Mobile phone giant Vodafone has finalised a deal to sell its Hungarian business for €1.7 billion amid an ongoing overhaul.
The group, which first announced the plans in August, confirmed a binding agreement to sell Vodafone Hungary to local technology company 4iG and the Hungarian state for 660 billion Hungarian forints (€1.66 billion), with the sale proceeds being used to pay down debt.
It comes as Vodafone searches for a new chief executive after former boss Nick Read was ousted at the end of last year, with reports suggesting the board was unhappy with his progress in boosting the firm’s performance and flagging share price.

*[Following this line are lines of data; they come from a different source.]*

(** a block given back is the next one handed out for its size, without a
    call to the system. *)
Theorem Cache_reuses s c used own rest p n :
  sys_rep s (own ∪ rest) -> own ##ₘ rest -> Cache_inv c used own -> used !! p = Some n -> (cache_unit | n) ->
  exists c', (Cache_deallocate p n ;; Cache_allocate n) (s, c) = Ok (p, (s, c')) /\ Cache_inv c' used own.
Proof.
  intros Hr Hd Hinv Hp Hu.
  destruct Hinv as [(sub & Hi & Hsub & Hpart) Hrg Hl Hnd Ha Hun].
  assert (sub !! p = Some n) as Hsp by (apply Hpart; by left). destruct (mb_own _ _ _ _ _ Hi Hsp) as [r Ho].
  destruct (rep_range _ _ _ _ _ Hr (own_lookup _ rest _ _ Ho)) as (? & ? & _).
  assert (Cache_deallocate p n (s, c) = Ok (tt, (s, set_free n (p :: free_list n c) c))) as Hrun.
  { assert (n mod 4096 = 0) as H4096.
    { apply Z.mod_divide; [lia|]. eapply Z.divide_trans; [apply Z.divide_lcm_l|exact Hu]. }
    assert ((p =? 0) = false) as E0 by lia. assert ((n >? 0) = true) as E1 by lia.
    unfold Cache_deallocate, isLocalMemory, bind, assert_, guard_, gets, ret. rewrite E0, E1, H4096. simpl.
    rewrite (proj2 (Hsub p n) Hsp), Z.eqb_refl. done. }
  unfold bind at 1. rewrite Hrun. unfold Cache_allocate, bind at 1, assert_, guard_. destruct (n >? 0) eqn:En; [|lia].
  unfold bind, gets, fields, modify, ret. cbn [fst snd]. rewrite free_list_set, decide_True by done. eexists. split; [reflexivity|].
  set (c2 := set_free _ _ _).
  assert (forall m, free_list m c2 = free_list m c) as Hsame by (intros m; unfold c2; rewrite !free_list_set; cbn [snd]; repeat case_decide; rewrite ?free_list_set, ?decide_False by done; subst; done).
  constructor; simpl; try done.
  - exists sub. split; [done|]. split; [done|]. intros q m. unfold is_free. rewrite Hsame. apply Hpart.
  - by repeat apply sm_ok_insert.
  - intros m. by rewrite Hsame.
  - intros q m. unfold is_free. rewrite Hsame. apply Ha.
Qed.
End proofs.
End MemoryCache.
(* ===== verification/Provider.v ===== *)
(** * The memory backends provide memory to the objects

    Every backend of src/src/server/backends, in any combination the server
    builds (src/src/server/core/Server.cpp: a cache over malloc, or a balance over
    caches over nvdimm files), implements the interface the object cache is
    proved against. *)

From S2P Require Import Prelude StdMap Memory Interfaces System LibfabricDomain MemoryBackend MemoryCache MemoryBalance.

Module Provider.
Import LibfabricDomain MemoryBackend MemoryCache MemoryBalance.

(** The process has one backend, of handle 1. *)
#[export] Instance backend_provider {X B : Type} `{Backend X B} : MemoryProvider (Sys X * B) := {
  mp_allocate h n := if h =? 1 then mb_allocate n else abort FNullPointer;
  mp_deallocate h p n := if h =? 1 then mb_deallocate p n else abort FNullPointer;
}.

(** The backends the server builds. *)
Definition server_malloc (X : Type) : Type := Sys X * Cache Malloc.
Definition server_nvdimm (X : Type) : Type := Sys X * Balance (Cache Nvdimm).

Section provider.
Context {X B : Type} `{LibfabricOk X} `{!Backend X B} `{!BackendOk X B}.

(** Each allocation and each return keeps [K], a property of the system, of the
    blocks of the backend and of those of others. *)
Record keeps_all (K : Sys X -> heap -> heap -> Prop) : Prop := {
  ka_allocate : forall s b used own rest n,
    sys_rep s (own ∪ rest) -> own ##ₘ rest -> mb_inv b used own -> K s own rest -> 0 < n <= mb_max -> (mb_unit | n) ->
    wp resource (mb_allocate n)
      (fun p sb => used !! p = None /\ exists own', sys_rep sb.1 (own' ∪ rest) /\ own' ##ₘ rest /\
         mb_inv sb.2 (<[p := n]> used) own' /\ K sb.1 own' rest) (s, b);
  ka_deallocate : forall s b used own rest p n,
    sys_rep s (own ∪ rest) -> own ##ₘ rest -> mb_inv b used own -> K s own rest -> used !! p = Some n -> (mb_unit | n) ->
    wp never (mb_deallocate p n)
      (fun _ sb => exists own', sys_rep sb.1 (own' ∪ rest) /\ own' ##ₘ rest /\
         mb_inv sb.2 (delete p used) own' /\ K sb.1 own' rest) (s, b);
}.

Definition kept_inv (K : Sys X -> heap -> heap -> Prop) (e : Sys X * B) (used : blocks) : Prop :=
  exists own rest, sys_rep e.1 (own ∪ rest) /\ own ##ₘ rest /\ mb_inv e.2 (fst <$> used) own /\
    (forall p n h, used !! p = Some (n, h) -> n <= mb_max) /\ K e.1 own rest.

Section kept.
Variable K : Sys X -> heap -> heap -> Prop.

Lemma provider_block e used p n h :
  kept_inv K e used -> used !! p = Some (n, h) -> exists G r, sys_rep e.1 G /\ G !! p = Some (n, r) /\
    forall q k h', used !! q = Some (k, h') -> exists r', G !! q = Some (k, r').
Proof.
  intros (own & rest & Hr & Hd & Hi & _) Hp.
  assert (forall q k h', used !! q = Some (k, h') -> exists r', (own ∪ rest) !! q = Some (k, r')) as Hall.
  { intros q k h' Hq. destruct (mb_own e.2 (fst <$> used) own q k Hi) as [r Ho]; [by rewrite lookup_fmap, Hq|].
    exists r. by apply own_lookup. }
  destruct (Hall _ _ _ Hp) as [r Ho]. by exists (own ∪ rest), r.
Qed.

Lemma provider_range e used p n h :
  kept_inv K e used -> used !! p = Some (n, h) -> 0 < p /\ 0 < n <= mb_max /\ p + n <= two64.
Proof.
  intros Hi Hp. destruct (provider_block _ _ _ _ _ Hi Hp) as (G & r & Hr & HG & _).
  destruct (rep_range _ _ _ _ _ Hr HG) as (? & ? & ?). destruct Hi as (_ & _ & _ & _ & _ & Hmax & _). specialize (Hmax _ _ _ Hp). lia.
Qed.

Lemma provider_apart e used p n h q k h' :
  kept_inv K e used -> used !! p = Some (n, h) -> used !! q = Some (k, h') -> p <> q -> disjoint p n q k.
Proof.
  intros Hi Hp Hq Hne. destruct (provider_block _ _ _ _ _ Hi Hp) as (G & r & Hr & HG & Hall).
  destruct (Hall _ _ _ Hq) as [r' HG']. by eapply rep_apart.
Qed.

Lemma wp_provider_allocate e used n :
  keeps_all K -> kept_inv K e used -> 0 < n <= mb_max -> (mb_unit | n) ->
  wp resource (mb_allocate n) (fun p e' => used !! p = None /\ forall h, kept_inv K e' (<[p := (n, h)]> used)) e.
Proof.
  intros HK (own & rest & Hr & Hd & Hi & Hmax & Hk) Hn Hu. destruct e as [s b].
  eapply wp_mono; [by eapply (ka_allocate K HK)|]. intros p [s' b'] (Hf & own' & Hr' & Hd' & Hi' & Hk'). simpl in *.
  rewrite lookup_fmap, fmap_None in Hf. split; [done|]. intros h. exists own', rest. split; [done|]. split; [done|]. split; [|split; [|done]].
  - by rewrite fmap_insert.
  - intros q k h' [[<- [= <- <-]]|[_ Hq]]%lookup_insert_Some; [lia|eauto].
Qed.

Lemma wp_provider_deallocate e used p n h :
  keeps_all K -> kept_inv K e used -> used !! p = Some (n, h) -> (mb_unit | n) ->
  wp never (mb_deallocate p n) (fun _ e' => kept_inv K e' (delete p used)) e.
Proof.
  intros HK (own & rest & Hr & Hd & Hi & Hmax & Hk) Hp Hu. destruct e as [s b].
  eapply wp_mono; [eapply (ka_deallocate K HK); [exact Hr|exact Hd|exact Hi|exact Hk| |done]|].
  { by rewrite lookup_fmap, Hp. }
  intros _ [s' b'] (own' & Hr' & Hd' & Hi' & Hk'). exists own', rest. split; [done|]. split; [done|]. split; [|split; [|done]].
  - simpl in *. by rewrite fmap_delete.
  - intros q k h' [_ Hq]%lookup_delete_Some. eauto.
Qed.

Program Definition kept_provider_ok (HK : keeps_all K) : MemoryProviderOk (Sys X * B) := {|
  mp_unit := mb_unit; mp_max := mb_max; mp_inv := kept_inv K; mp_backend := fun _ h => h = 1 |}.
Next Obligation. intros. apply mb_unit_pos. Qed.
Next Obligation. intros. apply mb_max_bounds. Qed.
Next Obligation. intros. by eapply provider_range. Qed.
Next Obligation. intros. by eapply provider_apart. Qed.
Next Obligation.
  intros HK e used h n Hi -> Hn Hu. simpl. eapply wp_mono; [by apply wp_provider_allocate|].
  intros p e' [Hf Hall]. split; [done|]. split; [apply Hall|done].
Qed.
Next Obligation.
  intros HK e used p n h Hi -> Hp Hu. simpl. eapply wp_mono; [by eapply wp_provider_deallocate|]. done.
Qed.
Next Obligation. done. Qed.
Next Obligation. done. Qed.
End kept.

Lemma keeps_nothing : keeps_all (fun _ _ _ => True).
Proof.
  constructor.
  - intros s b used own rest n Hr Hd Hi _ Hn Hu. eapply wp_mono; [by eapply mb_allocate_ok|].
    intros p sb (Hf & own' & ? & ? & ?). split; [done|]. by exists own'.
  - intros s b used own rest p n Hr Hd Hi _ Hp Hu. eapply wp_mono; [by eapply mb_deallocate_ok|].
    intros _ sb (own' & ? & ? & ?). by exists own'.
Qed.

Definition provider_inv : Sys X * B -> blocks -> Prop := kept_inv (fun _ _ _ => True).
#[export] Instance backend_provider_ok : MemoryProviderOk (Sys X * B) := kept_provider_ok _ keeps_nothing.


(** ** The contract *)

(** The state [b0] of a backend and the operations [allocate] and [deallocate]
    provide memory: there is a relation between the process and the blocks in use
    that holds of [b0] with no block, is kept by both operations, and makes
    [allocate] hand out a block that meets no block in use, unless it stops for lack
    of resources, and [deallocate] take back a block in use without stopping. *)
Definition provides (allocate : Z -> M (Sys X * B) Z) (deallocate : Z -> Z -> M (Sys X * B) unit) (b0 : B) (unit max : Z) : Prop :=
  exists inv : Sys X * B -> blocks -> Prop,
    (forall s G, sys_rep s G -> inv (s, b0) ∅) /\
    forall e used n, inv e used ->
      (0 < n <= max -> (unit | n) ->
         wp resource (allocate n)
           (fun p e' => inv e' (<[p := (n, 1)]> used) /\ 0 < p /\ p + n <= two64 /\
              forall q k h, used !! q = Some (k, h) -> disjoint p n q k) e) /\
      (forall p h, used !! p = Some (n, h) -> (unit | n) ->
         wp never (deallocate p n) (fun _ e' => inv e' (delete p used)) e).

Lemma backend_provides b0 : mb_inv b0 ∅ ∅ -> provides mb_allocate mb_deallocate b0 mb_unit mb_max.
Proof.
  intros Hb0. exists provider_inv. split.
  - intros s G Hr. exists ∅, G. rewrite map_empty_union. split; [done|]. split; [apply map_disjoint_empty_l|].
    split; [by rewrite fmap_empty|]. split; [|done]. intros p n h Hp. by rewrite lookup_empty in Hp.
  - intros e used n Hi. split.
    + intros Hn Hu. eapply wp_mono; [apply (wp_provider_allocate _ e used n keeps_nothing); done|]. intros p e' [Hf Hall].
      specialize (Hall 1). pose proof (lookup_insert_eq used p (n, 1)) as Hp. destruct (provider_range _ _ _ _ _ _ Hall Hp) as (? & ? & ?).
      split; [done|]. split; [done|]. split; [done|]. intros q k h Hq.
      assert (p <> q) as Hne by (intros ->; congruence). eapply provider_apart; [exact Hall|exact Hp| |exact Hne]. by rewrite lookup_insert_ne.
    + intros p h Hp Hu. apply (wp_provider_deallocate _ e used p n h keeps_nothing); done.
Qed.
End provider.

(** ** The backends of the server *)

(** The backend made by Server::setNvdimm *)
Definition setNvdimm (domain : bool) (nvdimmPaths : list string) : Balance (Cache Nvdimm) :=
  foldl (fun backend it => registerBackend (new_Cache (new_Nvdimm domain it)) backend) new_Balance nvdimmPaths.

Section backends.
Context {X : Type} `{LibfabricOk X}.

Lemma setNvdimm_inv domain nvdimmPaths :
  0 < Z.of_nat (length nvdimmPaths) < 2147483648 -> mb_inv (setNvdimm domain nvdimmPaths) ∅ ∅.
Proof.
  intros Hlen. unfold setNvdimm.
  assert (forall c, foldl (fun backend it => registerBackend (new_Cache (new_Nvdimm domain it)) backend) c nvdimmPaths =
    foldl (fun c b => registerBackend b c) c ((fun it => new_Cache (new_Nvdimm domain it)) <$> nvdimmPaths)) as ->.
  { clear Hlen. induction nvdimmPaths as [|d l IH]; intros c; simpl; [done|]. apply IH. }
  apply new_Balance_inv; [|by rewrite length_fmap]. apply Forall_fmap, Forall_true. intros it. by apply new_Cache_inv.
Qed.

(** C19: each memory backend of the server, and the two combinations it builds (a
    cache over malloc; a balance of caches over the files of the directories of
    setNvdimm), provides memory from its construction on: an allocation of up to
    2^64 - 1 bytes (2^60 for nvdimm files), a multiple of 4096 but for malloc, hands
    out a block that meets no block in use or stops for lack of resources, and the
    return of a block in use passes every check. *)
Theorem backends_provide_memory (lfDomain : bool) (directory : string) (fd : Z) (nvdimmPaths : list string) :
  0 < Z.of_nat (length nvdimmPaths) < 2147483648 ->
  provides Malloc_allocate Malloc_deallocate (mkMalloc lfDomain) 1 (two64 - 1) /\
  provides Nvdimm_allocate Nvdimm_deallocate (new_Nvdimm lfDomain directory) 4096 nvdimm_max /\
  provides NvdimmGrow_allocate NvdimmGrow_deallocate (mkGrow lfDomain directory fd 0 0) 4096 (two64 - 1) /\
  provides Cache_allocate Cache_deallocate (new_Cache (mkMalloc lfDomain)) 4096 (two64 - 1) /\
  provides Balance_allocate Balance_deallocate (setNvdimm lfDomain nvdimmPaths) 4096 nvdimm_max.
Proof.
  intros Hlen. split_and!.
  - refine (backend_provides (X := X) (mkMalloc lfDomain) _). done.
  - refine (backend_provides (X := X) (new_Nvdimm lfDomain directory) _). done.
  - refine (backend_provides (X := X) (mkGrow lfDomain directory fd 0 0) _). done.
  - refine (backend_provides (X := X) (new_Cache (mkMalloc lfDomain)) _). by apply new_Cache_inv.
  - refine (backend_provides (X := X) (setNvdimm lfDomain nvdimmPaths) _). by apply setNvdimm_inv.
Qed.
End backends.
End Provider.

During Mr Read’s four-year tenure, Vodafone has been selling off chunks of the business to focus on its core European and African business, with the Hungary sale the latest such deal.
But it is also slashing costs, with the former chief executive last month warning over job losses and price hikes for customers as it trimmed its profit guidance range for the full-year and posted a 3 per cent drop in interim earnings.
Chief financial officer Margherita Della Valle has taken over as interim chief executive while the group hunts for a permanent replacement at the top.
The Hungarian division sale fits in with the hopes of the Hungarian government to create a large locally owned telecommunications giant.
After the purchase, 4iG will be the second-biggest mobile and fixed communications company in Hungary.
Ms Della Valle said the deal “establishes a scaled converged operator across mobile and fixed communications and supports the Hungarian government’s goal of creating a national information and communications technology champion”.
“The combined entity will increase competition and accelerate investment in the ongoing digitalisation of Hungary,” she added.
The sale is expected to complete later this month.